A crate push along the floor with velocity v slides a distance d after the pushing force is removed. If the mass of the crate is doubled but the initial velocity is not changed, what distance does the crate slide before stopping? Explain. If the initial velocity of the crate is double to 2v but the mass is not changed, what distance does the crate slide before stoppingexplain

Answer 1

Concepts and reason

The concepts used to solve the problem are Newton’s law of motion and friction.

First calculate the final velocity of the object in terms of the acceleration and after that calculate the frictional force and compare the acceleration result.

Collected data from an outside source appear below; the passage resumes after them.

(** C1 (as the code has it). For every record the deletion loop processes,
    the existence check counts as "present" exactly when the read request
    could be built and was answered with HTTP 200 and a readable body.  In
    every other case, a "not found" answer and any other answer or failure
    alike, the record is counted as already deleted, the other two counters
    stay, and the iteration issues no delete call.  When the check says
    "present" the record is not counted as already deleted and, the delete
    request once built, a delete call is issued. *)
Theorem C1_only_http_200_reaches_delete (w : World) (total : Z) (n : nat)
    (tweet : TwitterArchiveTweet) (st : ExecState) :
  let st1 := rateLimitPause (Z.of_nat n) st in
  let present := fst (checkTweetExists w (ID tweet) st1) in
  let st' := loopBody w total (Z.of_nat n) tweet st in
  (present = true <->
     http_NewRequest w GET (tweetURL (ID tweet)) = true /\
     client_Do w (trace st1) GET (tweetURL (ID tweet)) = Response 200 true) /\
  (present = false ->
     alreadyDeleted st' = alreadyDeleted st + 1 /\
     success st' = success st /\ failures st' = failures st /\
     Forall (fun e => isDeleteCall e = false) (newEvents st st')) /\
  (present = true ->
     alreadyDeleted st' = alreadyDeleted st /\
     (http_NewRequest w DELETE (tweetURL (ID tweet)) = true ->
      In (Do DELETE (tweetURL (ID tweet))) (newEvents st st'))).
Proof.
  intros st1 present st'.
  split; [apply checkTweetExists_true|].
  destruct (loopBody_frame w total n tweet st) as (rest & T & _ & Gone & Kept).
  fold st1 in T, Gone, Kept. fold present in Gone, Kept. fold st' in T, Gone, Kept.
  destruct (checkTweetExists_frame w (ID tweet) st1) as (_ & _ & _ & es & C & _ & ND & _).
  rewrite (newEvents_app _ _ _ C) in T.
  rewrite (newEvents_app _ _ _ T).
  split.
  - intro H. destruct (Gone H) as (-> & S & F & A).
    repeat split; auto.
    apply Forall_app. split.
    + destruct (pauseDue n); repeat constructor.
    + apply Forall_app. split; [exact ND | repeat constructor].
  - intro H. destruct (Kept H) as (A & _ & D).
    split; [exact A|]. intro R.
    apply in_or_app. right. apply in_or_app. right. exact (D R).
Qed.

(** C1, an instance: the read endpoint answers 200 for a tweet, and the
    delete call follows. *)
Lemma C1_only_http_200_reaches_delete_witness :
  fst (checkTweetExists (Sample.world Sample.threeTweetArchive [] "y" Sample.ok) "1001"
         (rateLimitPause 0 initState)) = true /\
  In (Do DELETE (tweetURL "1001"))
     (newEvents initState
        (loopBody (Sample.world Sample.threeTweetArchive [] "y" Sample.ok) 1 0
                  Sample.tJan21 initState)).
Proof.
  split; [reflexivity|].
  apply (C1_only_http_200_reaches_delete
           (Sample.world Sample.threeTweetArchive [] "y" Sample.ok) 1 0
           Sample.tJan21 initState); reflexivity.
Defined.

(** C1 as stated fails: the read endpoint answers HTTP 500, which is
    neither success nor "not found"; the record is counted as already
    deleted and no delete call is made, where the claim has a delete call
    attempted. *)
Lemma C1_server_error_counted_as_gone :
  client_Do (Sample.world Sample.threeTweetArchive [] "y" Sample.readFails) []
            GET (tweetURL "1001") = Response 500 true /\
  loopBody (Sample.world Sample.threeTweetArchive [] "y" Sample.readFails) 1 0
           Sample.tJan21 initState =
    {| success := 0; failures := 0; alreadyDeleted := 1;
       trace := [Do GET (tweetURL "1001");
                 Print (MsgCheckResponse "1001" 500);
                 Print (MsgAlreadyDeleted "1001")] |} /\
  ~ (forall w total n tweet st status,
       http_NewRequest w GET (tweetURL (ID tweet)) = true ->
       client_Do w (trace (rateLimitPause (Z.of_nat n) st)) GET (tweetURL (ID tweet))
         = Response status true ->
       status <> 200 -> status <> 404 ->
       In (Do DELETE (tweetURL (ID tweet)))
          (trace (loopBody w total (Z.of_nat n) tweet st))).
Proof.
  split; [reflexivity|]. split; [reflexivity|].
  intro claim.
  specialize (claim (Sample.world Sample.threeTweetArchive [] "y" Sample.readFails)
                    1 0%nat Sample.tJan21 initState 500
                    eq_refl eq_refl ltac:(discriminate) ltac:(discriminate)).
  vm_compute in claim.
  repeat (destruct claim as [claim|claim]; [discriminate claim|]).
  exact claim.
Qed.


(** C10. Every iteration of the deletion loop raises exactly one of the
    three counters by one and leaves the other two, so after the pass over
    the confirmed selection the three counters add up to the number of
    records in it. *)
Theorem C10_counters_add_up_to_selection (w : World) (tweets : list TwitterArchiveTweet) :
  (forall total i tweet st,
     let st' := loopBody w total i tweet st in
     (success st' = success st + 1 /\ failures st' = failures st /\
      alreadyDeleted st' = alreadyDeleted st) \/
     (success st' = success st /\ failures st' = failures st + 1 /\
      alreadyDeleted st' = alreadyDeleted st) \/
     (success st' = success st /\ failures st' = failures st /\
      alreadyDeleted st' = alreadyDeleted st + 1)) /\
  success (executeDeletion w tweets) + failures (executeDeletion w tweets)
    + alreadyDeleted (executeDeletion w tweets) = len tweets.
Proof.
  split; [intros; apply loopBody_counts|].
  unfold executeDeletion.
  destruct (printSummary_frame (len tweets) (deleteLoop w (len tweets) 0 tweets initState))
    as (S & F & A & _).
  rewrite S, F, A.
  pose proof (deleteLoop_counts w (len tweets) tweets 0 initState) as H.
  simpl in H. lia.
Qed.

(** ** The selector *)

Section Selector.
Variable time_Parse : string -> option Time.
Variable pdqsort : (TwitterArchiveTweet -> TwitterArchiveTweet -> bool) ->
                   list TwitterArchiveTweet -> list TwitterArchiveTweet.

Lemma lessOldest_StrictWeak : GoSort.StrictWeak (lessOldest time_Parse).
Proof.
  unfold lessOldest, Before.
  constructor.
  - intro x. apply Z.ltb_irrefl.
  - intros x y z. rewrite !Z.ltb_lt. lia.
  - intros x y z. rewrite !Z.ltb_lt. lia.
Qed.

Lemma lessNewest_StrictWeak : GoSort.StrictWeak (lessNewest time_Parse).
Proof.
  unfold lessNewest, After.
  constructor.
  - intro x. rewrite Z.gtb_ltb. apply Z.ltb_irrefl.
  - intros x y z. rewrite !Z.gtb_ltb, !Z.ltb_lt. lia.
  - intros x y z. rewrite !Z.gtb_ltb, !Z.ltb_lt. lia.
Qed.

Lemma Ordered_lessOldest (l : list TwitterArchiveTweet) :
  GoSort.Ordered (lessOldest time_Parse) l ->
  StronglySorted (fun a b => createdTime time_Parse a <= createdTime time_Parse b) l.
Proof.
  apply StronglySorted_weaken.
  intros x y _ _. unfold lessOldest, Before. rewrite Z.ltb_ge. auto.
Qed.

Lemma Ordered_lessNewest (l : list TwitterArchiveTweet) :
  GoSort.Ordered (lessNewest time_Parse) l ->
  StronglySorted (fun a b => createdTime time_Parse a >= createdTime time_Parse b) l.
Proof.
  apply StronglySorted_weaken.
  intros x y _ _. unfold lessNewest, After. rewrite Z.gtb_ltb, Z.ltb_ge. lia.
Qed.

From the final velocity expression it depends on the acceleration of the object and the frictional force depends on the mass and coefficient of friction.

Fundamentals

From Newton’s second law the expression of the force is equal to,

$F = ma$

Here, $F$ is the force, $m$ is the mass and $a$ is the acceleration of the object.

From linear kinematics, the expression of the final velocity in terms of the acceleration is equal to,

${v^2} = {u^2} + 2as$

Here, $v$ is the final velocity, $u$ is the initial velocity and $s$ is the distance covered by the object.

The expression of the friction force is equal to,

${F_r} = \mu N$

Here, ${F_r}$ is the frictional force, $\mu$ is the coefficient of the friction and $N$ is the normal force.

Calculate the acceleration of object.

The expression of the final velocity is equal to,

${v^2} = {u^2} + 2as$

Substitute $0$ for $u$ in the above expression of the final velocity and rearrange it.

$a = \frac{{{v^2}}}{{2s}}$

The expression of the force in terms of the acceleration of the object is as follows,

$F = ma$

Apply the equilibrium condition of force in the horizontal direction.

$\mu N = ma$

Substitute $mg$ for $N$ in the above expression of the force,

$\begin{array}{c}\\\mu mg = ma\\\\a = \mu g\\\end{array}$

The crate moves with a constant velocity $v$ .

Substitute $\frac{{{v^2}}}{{2s}}$ for $a$ in the above equation.

$\begin{array}{c}\\\frac{{{v^2}}}{{2s}} = \mu g\\\\s = \frac{{{v^2}}}{{2\mu g}}\\\end{array}$

Since, distance does not depends on the mass of the object, the distance covered by the crate will be the same irrespective of the mass of the object.

The newton’s equation of motion relating the initial and final velocity, distance and acceleration is,

${v^2} = {u^2} + 2as$

Rearrange the above equation.

$s = \frac{{{v^2} - {u^2}}}{{2a}}$

Substitute $0$ for $u$ in the above expression of the distance,

$s = \frac{{{v^2}}}{{2a}}$

Substitute $2v$ for $v$ and ${s_1}$ for $s$ in the above expression of the distance,

${s_1} = \frac{{4{v^2}}}{{2a}}$

Divide the distance $s$ and ${s_1}$ .

$\begin{array}{c}\\\frac{s}{{{s_1}}} = \frac{{\left( {\frac{{{v^2}}}{{2a}}} \right)}}{{\left( {\frac{{4{v^2}}}{{2a}}} \right)}}\\\\ = \frac{1}{4}\\\end{array}$

Rearrange the above expression of the distance in terms of the ${s_1}$ .

${s_1} = 4s$

Ans:

The distance covered by the crate when the mass id doubled will be $d$ .

If the velocity is doubled, then distance is equal to 4 times the initial distance.